Battleground Korea

When Seoul and Pyongyang declared this year that they'd like to formally end the Korean War, many Americans were surely surprised that the conflict wasn't officially over already. Now that we're past the days of ubiquitous M*A*S*H reruns, some Americans may have forgotten the war entirely. But they can rediscover it with Battleground Korea (Bear Family Records), a fantastic four-CD, five-hour anthology bundled with a 161-page large-format book. It's a portal to an emotionally intense period of popular culture.
The collection includes several newscasts and public service announcements, but most of the sounds here are music: dozens of blues, country, gospel, and pop songs that react to life during wartime. The first few tracks overflow with rah-rah enthusiasm, but dissatisfaction soon starts to filter into the lyrics. There's a long series of unhappy numbers about the draft. There are complaints about aggravations both small (k.p. duty) and large (loneliness, death). The set segues from firmly pro-war music to less militaristic tracks and back again, by turns moving, mawkish, and scabrously funny.

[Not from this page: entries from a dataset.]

(* ===== verification/VgicMmio.v ===== *)
(** * The registers of the virtual interrupt controller

    The distributor (GICD), redistributor (GICR) and ITS registers that the guest
    programs the vGIC with, from the decoding of an address to the handler that
    synchronizes the LRs around the access: arch/arm64/guest/vgicv3.c from
    [reg_word_index] on. *)
From S2P Require Import Prelude Bits Hooks GuestMem Vgic Its.

(** ** Constants *)
Definition VGICD_CTLR : Z := 0x0000.
Definition VGICD_TYPER : Z := 0x0004.
Definition VGICD_IIDR : Z := 0x0008.
Definition VGICD_IGROUPR : Z := 0x0080.
Definition VGICD_ISENABLER : Z := 0x0100.
Definition VGICD_ICENABLER : Z := 0x0180.
Definition VGICD_ISPENDR : Z := 0x0200.
Definition VGICD_ICPENDR : Z := 0x0280.
Definition VGICD_ISACTIVER : Z := 0x0300.
Definition VGICD_ICACTIVER : Z := 0x0380.
Definition VGICD_IPRIORITYR : Z := 0x0400.
Definition VGICD_ITARGETSR : Z := 0x0800.
Definition VGICD_ICFGR : Z := 0x0C00.
Definition VGICD_IGRPMODR : Z := 0x0D00.
Definition VGICD_IROUTER : Z := 0x6000.
Definition VGICD_PIDR2 : Z := 0xFFE8.
Definition VGICR_CTLR : Z := 0x0000.
Definition VGICR_IIDR : Z := 0x0004.
Definition VGICR_TYPER : Z := 0x0008.
Definition VGICR_WAKER : Z := 0x0014.
Definition VGICR_PROPBASER : Z := 0x0070.
Definition VGICR_PENDBASER : Z := 0x0078.
Definition VGICR_INVLPIR : Z := 0x00A0.
Definition VGICR_INVALLR : Z := 0x00B0.
Definition VGICR_SYNCR : Z := 0x00C0.
Definition VGICR_PIDR2 : Z := 0xFFE8.
Definition VGICR_SGI_BASE : Z := 0x10000.
Definition VGICR_SGI_END : Z := VGICR_SGI_BASE + 0x10000.
Definition VGICR_CTLR_RWP : Z := Z.shiftl 1 3.
Definition VGICD_CTLR_RWP : Z := Z.shiftl 1 31.
Definition VGICR_WAKER_PROCESSOR_SLEEP : Z := Z.shiftl 1 1.
Definition VGICR_WAKER_CHILDREN_ASLEEP : Z := Z.shiftl 1 2.
Definition GIC_IROUTER_IRM : Z := Z.shiftl 1 31.
Definition GIC_IROUTER_LOW_MASK : Z := 0xffffffff.
Definition ARM64_VGIC_SPI_NUM : Z := ARM64_VGIC_IRQ_NUM - ARM64_VGIC_LOCAL_IRQ_NUM.
Definition VGIC_ICFGR_IRQS_PER_REG : Z := 16.
Definition VGIC_INVALID_AFFINITY : Z := 0xff.

(** ** Decoding *)
Definition reg_word_index (offset base : Z) : Z := (offset - base) / 4.
Definition mmio_access_in_range (offset size start stop : Z) : bool := (start <=? offset) && (offset <? stop) && (size <=? stop - offset).
Definition byte_access (size : Z) : bool := (size =? 1) || (size =? 2) || (size =? 4).
Definition vgic_priority_access (offset size : Z) : bool := byte_access size && mmio_access_in_range offset size VGICD_IPRIORITYR VGICD_ITARGETSR.
Definition vgic_target_access (offset size : Z) : bool := byte_access size && mmio_access_in_range offset size VGICD_ITARGETSR VGICD_ICFGR.
Definition vgic_word_access (offset size : Z) : bool := (size =? 4) && (Z.land offset 3 =? 0).

(** The registers with a bit per interrupt. *)
Inductive irq_bit_reg := IGROUPR | ISENABLER | ICENABLER | ISPENDR | ICPENDR | ISACTIVER | ICACTIVER | IGRPMODR.
#[export] Instance irq_bit_reg_eq_dec : EqDecision irq_bit_reg.
Proof. solve_decision. Defined.

(** The selector and the first interrupt of the word. *)
Definition vgic_decode_irq_bit_reg (offset : Z) (local_bank : bool) : option (irq_bit_reg * Z) :=
  let max_words := if local_bank then 1 else ARM64_VGIC_WORDS in
  let within start stop := (start <=? offset) && (offset <? stop) in
  let reg r start := Some (r, reg_word_index offset start * 32) in
  let found :=
    if within VGICD_IGROUPR VGICD_ISENABLER then reg IGROUPR VGICD_IGROUPR
    else if within VGICD_ISENABLER VGICD_ICENABLER then reg ISENABLER VGICD_ISENABLER
    else if within VGICD_ICENABLER VGICD_ISPENDR then reg ICENABLER VGICD_ICENABLER
    else if within VGICD_ISPENDR VGICD_ICPENDR then reg ISPENDR VGICD_ISPENDR
    else if within VGICD_ICPENDR VGICD_ISACTIVER then reg ICPENDR VGICD_ICPENDR
    else if within VGICD_ISACTIVER VGICD_ICACTIVER then reg ISACTIVER VGICD_ISACTIVER
    else if within VGICD_ICACTIVER VGICD_IPRIORITYR then reg ICACTIVER VGICD_ICACTIVER
    else if within VGICD_IGRPMODR (VGICD_IGRPMODR + max_words * 4) then reg IGRPMODR VGICD_IGRPMODR
    else None in
  match found with
  | Some (r, base) => if local_bank && negb (base =? 0) then None else Some (r, if local_bank then 0 else base)
  | None => None
  end.

Definition vgic_decode_irq_config_reg (offset : Z) (local_bank : bool) : option Z :=
  let max_irqs := if local_bank then ARM64_VGIC_LOCAL_IRQ_NUM else ARM64_VGIC_IRQ_NUM in
  let stop := VGICD_ICFGR + max_irqs / VGIC_ICFGR_IRQS_PER_REG * 4 in
  if (VGICD_ICFGR <=? offset) && (offset <? stop) then Some (reg_word_index offset VGICD_ICFGR * VGIC_ICFGR_IRQS_PER_REG) else None.

(** The interrupt and whether it is the high word. *)
Definition vgic_decode_irouter_reg (offset : Z) : option (Z * bool) :=
  if VGICD_IROUTER <=? offset then
    let rel := offset - VGICD_IROUTER in
    let virq := rel / 8 in
    if (ARM64_VGIC_LOCAL_IRQ_NUM <=? virq) && (virq <? ARM64_VGIC_IRQ_NUM) && (Z.land rel 3 =? 0) then Some (virq, negb (Z.land rel 4 =? 0)) else None
  else None.

(** ** Writes to a descriptor, of one vCPU or of all *)
Definition vgic_valid_target_vcpu (g : arm64_vgicv3) (target : Z) : Z := if target <? vcpu_count g then target else 0.

Definition change_irq (v k : Z) (f : arm64_vgic_irq -> arm64_vgic_irq) (w : vgic_world) : vgic_world := set_irq v k (f (irq (vgic w) v k)) w.

(** Of an SPI every row is written, of another interrupt the row of [v]. *)
Definition change_irq_rows (v k : Z) (f : arm64_vgic_irq -> arm64_vgic_irq) (w : vgic_world) : vgic_world :=
  if vgic_irq_is_spi k then foldl (fun w u => vgic_update_irq_row_lr u k (change_irq u k f w)) w (seqZ 0 (vcpu_count (vgic w)))
  else if vgic_irq_desc w v k then vgic_update_irq_lr v k (change_irq v k f w) else w.

(** ** Priorities *)
Definition vgic_read_irq_priority (v irq_base size : Z) (w : vgic_world) : Z :=
  foldl (fun value byte =>
    let virq := irq_base + byte in
    let p := if vgic_irq_is_spi virq then priority (irq (vgic w) 0 virq)
             else if vgic_irq_desc w v virq then priority (irq (vgic w) v virq) else GIC_PRIORITY_DEFAULT in
    Z.lor value (Z.shiftl p (byte * 8))) 0 (seqZ 0 size).

Definition vgic_write_irq_priority (v irq_base size value : Z) (w : vgic_world) : vgic_world :=
  foldl (fun w byte => change_irq_rows v (irq_base + byte) (fun d => d <| priority := Z.land (Z.shiftr value (byte * 8)) 0xff |>) w) w (seqZ 0 size).

(** ** Registers with a bit per interrupt *)
Definition bit_target (v k : Z) (w : vgic_world) : Z :=
  if vgic_irq_is_spi k then vgic_valid_target_vcpu (vgic w) (target_vcpu (irq (vgic w) 0 k)) else v.

(** The row whose descriptor is read; [None] when there is none. *)
Definition vgic_read_irq_bit_desc (v k : Z) (r : irq_bit_reg) (w : vgic_world) : option Z :=
  if ARM64_VGIC_IRQ_NUM <=? k then None
  else
    let t := if vgic_irq_is_spi k then
               match r with
               | ISPENDR | ICPENDR | ISACTIVER | ICACTIVER => vgic_valid_target_vcpu (vgic w) (target_vcpu (irq (vgic w) 0 k))
               | _ => 0
               end
             else v in
    if t <? ARM64_VGIC_MAX_VCPUS then Some t else None.

Definition irq_bit (r : irq_bit_reg) (d : arm64_vgic_irq) : bool :=
  match r with
  | IGROUPR => true
  | ISENABLER | ICENABLER => enabled d
  | ISPENDR | ICPENDR => pending d
  | ISACTIVER | ICACTIVER => active d
  | IGRPMODR => false
  end.

Definition vgic_read_irq_bits (v irq_base : Z) (r : irq_bit_reg) (w : vgic_world) : Z :=
  foldl (fun val bit =>
    match vgic_read_irq_bit_desc v (irq_base + bit) r w with
    | Some t => if irq_bit r (irq (vgic w) t (irq_base + bit)) then Z.lor val (BIT32 bit) else val
    | None => val
    end) 0 (seqZ 0 32).
(* ===== verification/VgicRaces.v ===== *)
(** * Interrupts that get lost or come back

    Runs of the virtual interrupt controller in which an interrupt that the guest is
    still to see is dropped, or one that was cleared is delivered.  They mark the limits
    of what [VgicSpec] promises: an interrupt that the guest completes while it is sent
    again, register writes to an interrupt that sits in a list register, and a clear from
    another pCPU. *)
From S2P Require Import Prelude Bits Hooks GuestMem Vgic VgicInv VgicFlow VgicFlush VgicOps Its ItsTable VgicMmio VgicMmioInv VgicQuery VgicRun VgicSpec ItsSpec.

(** SGI 3 is in the first LR of vCPU 1, ready to be taken. *)
Definition sgi_resident : vgic_world := arm64_process_vcpu_requests 1 1 true demo_sgi.
Lemma sgi_resident_reach : vreach 4 sgi_resident.
Proof. eapply vr_step; [apply demo_sgi_reach|]. apply vs_requests. vm_compute. reflexivity. Qed.

(** The guest takes and completes it, and vCPU 0 sends it once more before the
    maintenance interrupt is handled. *)
Definition sgi_again : vgic_world := (arm64_vgicv3_inject_irq_to 0 1 3 false (guest_lr 1 0 lr_end (guest_lr 1 0 lr_ack sgi_resident))).2.
Lemma sgi_again_reach : vreach 4 sgi_again.
Proof.
  unfold sgi_again. eapply vr_step; [|apply (vs_inject _ 0 1 3 false); lia].
  eapply vr_step; [|apply (vs_end _ 1 1 0); vm_compute; reflexivity]. eapply vr_step; [|apply (vs_ack _ 1 1 0); vm_compute; reflexivity]. apply sgi_resident_reach.
Qed.

(** The completion of the first SGI clears the pending state that the second one set:
    the second SGI is never delivered. *)
Lemma eoi_drops_second_sgi : vreach 4 sgi_again /\ pending (irq_of sgi_again 1 3) = true /\ vgic_irq_deliverable sgi_again 1 3 = true /\
  let w' := arm64_vgicv3_maintenance_irq_handler 1 sgi_again in owed w' 1 3 = false /\ hw_lr w' 1 3 = None.
Proof. split; [apply sgi_again_reach|vm_compute; repeat split]. Qed.

(** Writing the priority of an edge interrupt that is in an LR, and that the guest has not
    taken yet, drops it: the LR is rebuilt from the descriptor, whose pending state moved
    into the LR. *)
Lemma priority_write_drops_sgi : vreach 4 sgi_resident /\ opt_pending (hw_lr sgi_resident 1 3) = true /\
  let w' := demo_write 1 (0x80a0000 + 0x20000 + 0x10400) 0x80808080 sgi_resident in owed w' 1 3 = false /\ hw_lr w' 1 3 = None.
Proof. split; [apply sgi_resident_reach|vm_compute; repeat split]. Qed.

(** Clearing an interrupt of a vCPU that runs on another pCPU leaves its hardware LR: at
    the next exit the interrupt is back. *)
Lemma remote_clear_comes_back : vreach 4 sgi_resident /\ let r := arm64_vgicv3_clear_irq 0 1 3 sgi_resident in
  r.1 = 0 /\ owed r.2 1 3 = false /\ opt_pending (hw_lr (arm64_process_vcpu_requests 1 1 true r.2) 1 3) = true.
Proof. split; [apply sgi_resident_reach|vm_compute; repeat split]. Qed.

(** The SGI frame of a redistributor gives access to the priorities of SPIs. *)
Lemma sgi_frame_reaches_spi : vreach 4 demo /\ priority (irq_of demo 0 100) = GIC_PRIORITY_DEFAULT /\
  priority (irq_of (demo_write 1 (0x80a0000 + 0x20000 + 0x10400 + 100) 0x40404040 demo) 0 100) = 0x40.
Proof. split; [apply demo_reach|vm_compute; repeat split]. Qed.

(** Moving an event to another vCPU leaves the configuration of its LPI behind: there it
    is not enabled, although its entry in the table of the guest says so, and a message is
    not delivered. *)
Definition movi_cmd : its_cmd := {| cmd0 := 0x01 + Z.shiftl 5 32; cmd1 := 2; cmd2 := 0; cmd3 := 0 |}.
Definition lpis_on_0 : vgic_world := its_write 0x80a0000 1 (its_write 0x80a0070 0x40001000 demo_its).
Lemma movi_leaves_config : vreach 4 lpis_on_0 /\ vgic_irq_deliverable lpis_on_0 1 8199 = true /\
  let w' := (arm64_vgicv3_inject_msi 0 5 2 (vits_execute_cmd demo_ram demo_stage2 demo_bytes 1 movi_cmd lpis_on_0).2).2 in
  owed w' 0 8199 = true /\ vgic_irq_deliverable w' 0 8199 = false.
Proof.
  split; [|vm_compute; repeat split]. unfold lpis_on_0. do 2 (apply its_write_reach; [|vm_compute; reflexivity..]). apply demo_its_reach.
Qed.
(** X20.  The writer server with revisions reads the category names back.
    Under the same conditions its [parseFrontmatter] finds the same title,
    date, draft flag, excerpt and body as the one of the build, and the
    category names in the order written, each without the white space at
    its head and without a quote at its head or end, the empty ones left
    out. *)
Theorem written_post_read_back_rev (today : jsstring) (data : writer_data) :
  let title := or_else (trim (default [] (data_title data))) (js "Untitled") in
  let date := or_else (trim (default [] (data_date data))) today in
  let excerpt := trim (default [] (data_excerpt data)) in
  let written := buildMarkdownContent today data in
  Forall (λ c, is_line_terminator c = false) title →
  Forall (λ c, is_line_terminator c = false) date →
  Forall (λ c, c = line_feed ∨ is_line_terminator c = false) excerpt →
  Forall (Forall (λ c, is_line_terminator c = false))
    (categories_of (data_categories data)) →
  meta_categories (parseFrontmatter_rev written).1
  = filter_Boolean ((λ c, strip_quotes (trimStart c)) <$> categories_of (data_categories data))
  ∧ fields (parseFrontmatter_rev written).1 = fields (parseFrontmatter written).1
  ∧ (parseFrontmatter_rev written).2 = (parseFrontmatter written).2.
Proof.
  intros title date excerpt written Ht Hd He Hc. subst written.
  unfold parseFrontmatter, parseFrontmatter_rev.
  rewrite (parse_written categories_line today data Ht Hd He Hc).
  rewrite (parse_written categories_line_rev today data Ht Hd He Hc).
  cbn [fst snd fields meta_categories]. split; [|done].
  by destruct (categories_of (data_categories data)).
Qed.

It was a bleak time, and the collection ought to remind listeners that no sane person should want a new Korean War. It also reminds us not to mistake an apparent step toward peace with peace itself. Jimmie Osbourne's single "Thank God for Victory in Korea" reacted to the U.N.'s battlefield triumphs of fall 1950 by essentially declaring the combat over, three years prematurely. And when the fighting finally did end, Don Windle celebrated with a POW-themed ballad called "The Iron Curtain Has Parted." He was only 36 years early.